Si arriva infine a lunedì, quando in un clima di aspra polemica parlamentare, gran parte dei temi discussi nell’editoriale di Molinari diventa oggetto di colloquio telefonico diretto tra Putin e Draghi. Le dichiarazioni delle due diplomazie consegnano un quadro di rispettosa incomprensione: Roma e Mosca rimangono distanti sui dossier Bielorussia (Palazzo Chigi sostiene le ragioni di Varsavia/Bruxelles, il Cremlino appoggia Minsk), gas (Mosca accusa gli statunitensi di aver contribuito alla crisi energetica europea concentrandosi sui mercati asiatici) e Ucraina (dove Putin accusa Occidente e Turchia di foraggiare Kiev e contribuire all’instabilità nel Donbass, mentre Draghi chiede un atteggiamento “costruttivo”). In sostanza, pur non facendosi menzione dell’affaire Molinari, si affrontano i temi alla base dello scontro. I due sembrano trovarsi d’accordo solo sulla necessità che la Russia continui a essere un partner energetico affidabile per l’Europa, facendo sì che le beghe politiche non intacchino il principio del business as usual.
Quanto a Petrocelli, non è la prima volta che il senatore tarentino finisce sulla graticola per opinioni controverse in materia di politica estera. Lo scorso giugno si era pubblicamente definito filo-cinese e, assieme a Beppe Grillo, aveva negato che le autorità pechinesi stessero perseguitando la popolazione uigura nello Xinjiang – incassando, all’estero, il ringraziamento del portavoce del ministero degli Esteri Zhao Lijian; all’interno, l’ira funesta di Lega e PD. Lo stesso Petrocelli si è ripetutamente detto contrario alle sanzioni alla Russia, e nel 2020 era stato destinatario di una missiva del parlamentare Leonid Sluckij in cui veniva esortato a convincere i colleghi senatori ad abbandonare la strada delle sanzioni economico-commerciali. Accuse, quelle di parzialità, rispedite però al mittente da Petrocelli, che in un tweet del 20 novembre ha risposto a un articolo di Libero affermando: “Non sono agli ordini di Pechino, come non sono agli ordini di Washington o di qualsiasi Paese straniero o partito. Credo che querelerò Libero e spero lo facciano Pietro Grasso ed Ettore Rosato (anche loro accusati di essere “agli ordini dei comunisti”).

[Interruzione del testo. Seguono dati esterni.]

(** * prometheus_query: the Ansible module [plugins/modules/query.py]

    A shallow embedding of the module and the proofs of its specified
    behaviour.  The module asks a Prometheus server for the latest value of
    each query of a list and reports a mapping from (sanitized) query to
    value.

    Definitions:
    - [PyStr], [Sanitize] : [str.replace] and [sanitize_query];
    - [Py]                : Python values, dictionaries and exceptions;
    - [Runtime]           : what the module takes from outside (clock, HTTP
                            client and server, [float], exception texts);
    - Section [Query]     : [fetch_latest_metric_value] and [main], in a
                            state-and-exception monad;
    - Section [Vocabulary]: the words of the specification;
    - [Scripted]          : a scripted server, to run the module on concrete
                            inputs.

    Then the facts, and the properties of the specification (C1 to C10). *)

From Stdlib Require Import List String Ascii ZArith Bool Lia SpecFloat.
Import ListNotations.
Local Open Scope string_scope.

(* ================================================================== *)
(** ** Python strings *)

(** A Python [str] is modelled by its UTF-8 bytes.  The two characters the
    module looks for, [':'] and ['.'], are ASCII, and no byte of a multi-byte
    UTF-8 sequence is ASCII, so replacing them byte by byte or code point by
    code point is the same thing. *)
Module PyStr.

(** [s.replace(old, new)] for a non-empty [old], scanning left to right
    over non-overlapping occurrences.  [skip] counts the characters of an
    occurrence of [old] that are still to be dropped. *)
Fixpoint replace_from (old new s : string) (skip : nat) : string :=
  match s with
  | EmptyString => EmptyString
  | String c rest =>
      match skip with
      | S k => replace_from old new rest k
      | O =>
          if prefix old s
          then new ++ replace_from old new rest (String.length old - 1)
          else String c (replace_from old new rest 0)
      end
  end.

(** With an empty [old], Python puts [new] before every character and at
    the end. *)
Fixpoint intersperse (new s : string) : string :=
  match s with
  | EmptyString => new
  | String c rest => new ++ String c (intersperse new rest)
  end.

Definition replace (s old new : string) : string :=
  match old with
  | EmptyString => intersperse new s
  | String _ _ => replace_from old new s 0
  end.

(** Character-wise image of a string. *)
Fixpoint map (f : ascii -> ascii) (s : string) : string :=
  match s with
  | EmptyString => EmptyString
  | String c rest => String (f c) (map f rest)
  end.

Definition subst_char (a b c : ascii) : ascii :=
  if Ascii.eqb c a then b else c.

End PyStr.

(* ================================================================== *)
(** ** [sanitize_query] *)

Module Sanitize.

(** [def sanitize_query(query):
       return query.replace(":", "_").replace(".", "_")] *)
Definition sanitize_query (query : string) : string :=
  PyStr.replace (PyStr.replace query ":" "_") "." "_".

(** What the function does to one character. *)
Definition sanitize_char (c : ascii) : ascii :=
  if (Ascii.eqb c ":" || Ascii.eqb c ".")%bool then "_"%char else c.

End Sanitize.

(* ================================================================== *)
(** ** Python values and exceptions *)

Module Py.

Local Set Warnings "-register-all".

(** The exception classes that can show up while a query is processed.
    The first five are [requests.RequestException] and subclasses of it,
    the others are builtin.  All of them derive from [Exception];
    [SystemExit], which does not, is the [Exit] outcome of a computation
    (see [result] below). *)
Inductive exc_class : Type :=
| RequestException | ConnectionError | Timeout | HTTPError | JSONDecodeError
| AttributeError | KeyError | IndexError | TypeError | ValueError
| OverflowError.

(** [isinstance(e, requests.RequestException)] *)
Definition is_RequestException (c : exc_class) : bool :=
  match c with
  | RequestException | ConnectionError | Timeout | HTTPError
  | JSONDecodeError => true
  | _ => false
  end.

(** [isinstance(e, Exception)] *)
Definition is_Exception (c : exc_class) : bool := true.

(** An exception object: its class and [str(e)]. *)
Record exc : Type := Exc { exc_cls : exc_class; exc_msg : string }.

(** What [json()] can return: [None], [bool], [int], [float], [str],
    [list], and [dict] with [str] keys.  [F] is the type of floats. *)
Inductive pyval (F : Type) : Type :=
| PNone
| PBool (b : bool)
| PInt (z : Z)
| PFloat (f : F)
| PStr (s : string)
| PList (l : list (pyval F))
| PDict (d : list (string * pyval F)).

Arguments PNone {F}.
Arguments PBool {F} b.
Arguments PInt {F} z.
Arguments PFloat {F} f.
Arguments PStr {F} s.
Arguments PList {F} l.
Arguments PDict {F} d.

(** A [dict] keeps its items in insertion order. *)
Section Dict.
Context {V : Type}.

Fixpoint dict_lookup (k : string) (d : list (string * V)) : option V :=
  match d with
  | [] => None
  | (k', v) :: rest => if String.eqb k' k then Some v else dict_lookup k rest
  end.

(** [d[k] = v]: an existing key keeps its place, a new one goes last. *)
Fixpoint dict_set (k : string) (v : V) (d : list (string * V))
  : list (string * V) :=
  match d with
  | [] => [(k, v)]
  | (k', v') :: rest =>
      if String.eqb k' k then (k', v) :: rest
      else (k', v') :: dict_set k v rest
  end.

Definition dict_keys (d : list (string * V)) : list string := map fst d.
End Dict.

(** The characters (code points) of a [str] given by its UTF-8 bytes: a
    byte [10xxxxxx] continues the character before it. *)
Definition is_continuation (c : ascii) : bool :=
  match c with Ascii _ _ _ _ _ _ b6 b7 => b7 && negb b6 end.

Definition starts_with_continuation (s : string) : bool :=
  match s with
  | EmptyString => false
  | String d _ => is_continuation d
  end.

Fixpoint chars (s : string) : list string :=
  match s with
  | EmptyString => []
  | String c rest =>
      match chars rest with
      | ch :: chs =>
          if starts_with_continuation rest then String c ch :: chs
          else String c EmptyString :: ch :: chs
      | [] => [String c EmptyString]
      end
  end.

End Py.
Import Py.

(* ================================================================== *)
(** ** What the module takes from outside *)

(** The query parameters of a request, [{'query': query, 'time': end_time}]. *)
Record params : Type := Params { p_query : string; p_time : Z }.

(** A request as handed to [requests.get]. *)
Record request : Type := Request { req_url : string; req_params : params }.

(** The Python runtime, the [requests] library and the server behind it.
    The module is verified for every such environment. *)
Class Runtime : Type := {
  (** Python's [float] *)
  pyfloat : Type;
  (** [float(s)] for a [str]; [None] when it raises [ValueError] *)
  float_of_str : string -> option pyfloat;
  (** [float(n)] for an [int]; [None] when it raises [OverflowError] *)
  float_of_int : Z -> option pyfloat;
  (** [float(b)] for a [bool] *)
  float_of_bool : bool -> pyfloat;
  (** [bool(x)] for a [float] *)
  float_truthy : pyfloat -> bool;
  (** [int(x)] for the [float] that [time.time()] returns *)
  int_of_float : pyfloat -> Z;
  (** the text of a builtin error of a class raised on an operand *)
  exc_text : exc_class -> pyval pyfloat -> string;
  (** the world outside: the clock, the network, the server *)
  World : Type;
  (** [time.time()] *)
  time_time : World -> pyfloat * World;
  (** a [requests.Response] *)
  Response : Type;
  (** [requests.get(url, params=params)]: raises or returns a response *)
  requests_get : string -> params -> World -> (exc + Response) * World;
  (** [response.raise_for_status()]: [Some msg] when it raises
      [HTTPError(msg)] *)
  raise_for_status : Response -> option string;
  (** [response.json()]: raises or returns the decoded body *)
  response_json : Response -> exc + pyval pyfloat
}.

Da menzionare come, nel corso del colloquio con Draghi, Putin abbia invitato il presidente del Consiglio a visitare Mosca – come anticipato dall’ambasciatore a Mosca Giorgio Starace. Prima di fare le valigie, però, il premier dovrà verosimilmente fare i conti con almeno un paio di problemi: la divergenza di posizioni tra filo-russi (M5S e Lega) e critici (PD) all’interno della maggioranza, e quindi da una ambiguità tanto voluta quanto ingombrante nelle relazioni Roma-Mosca – distanti in politica ma vicini nel commercio.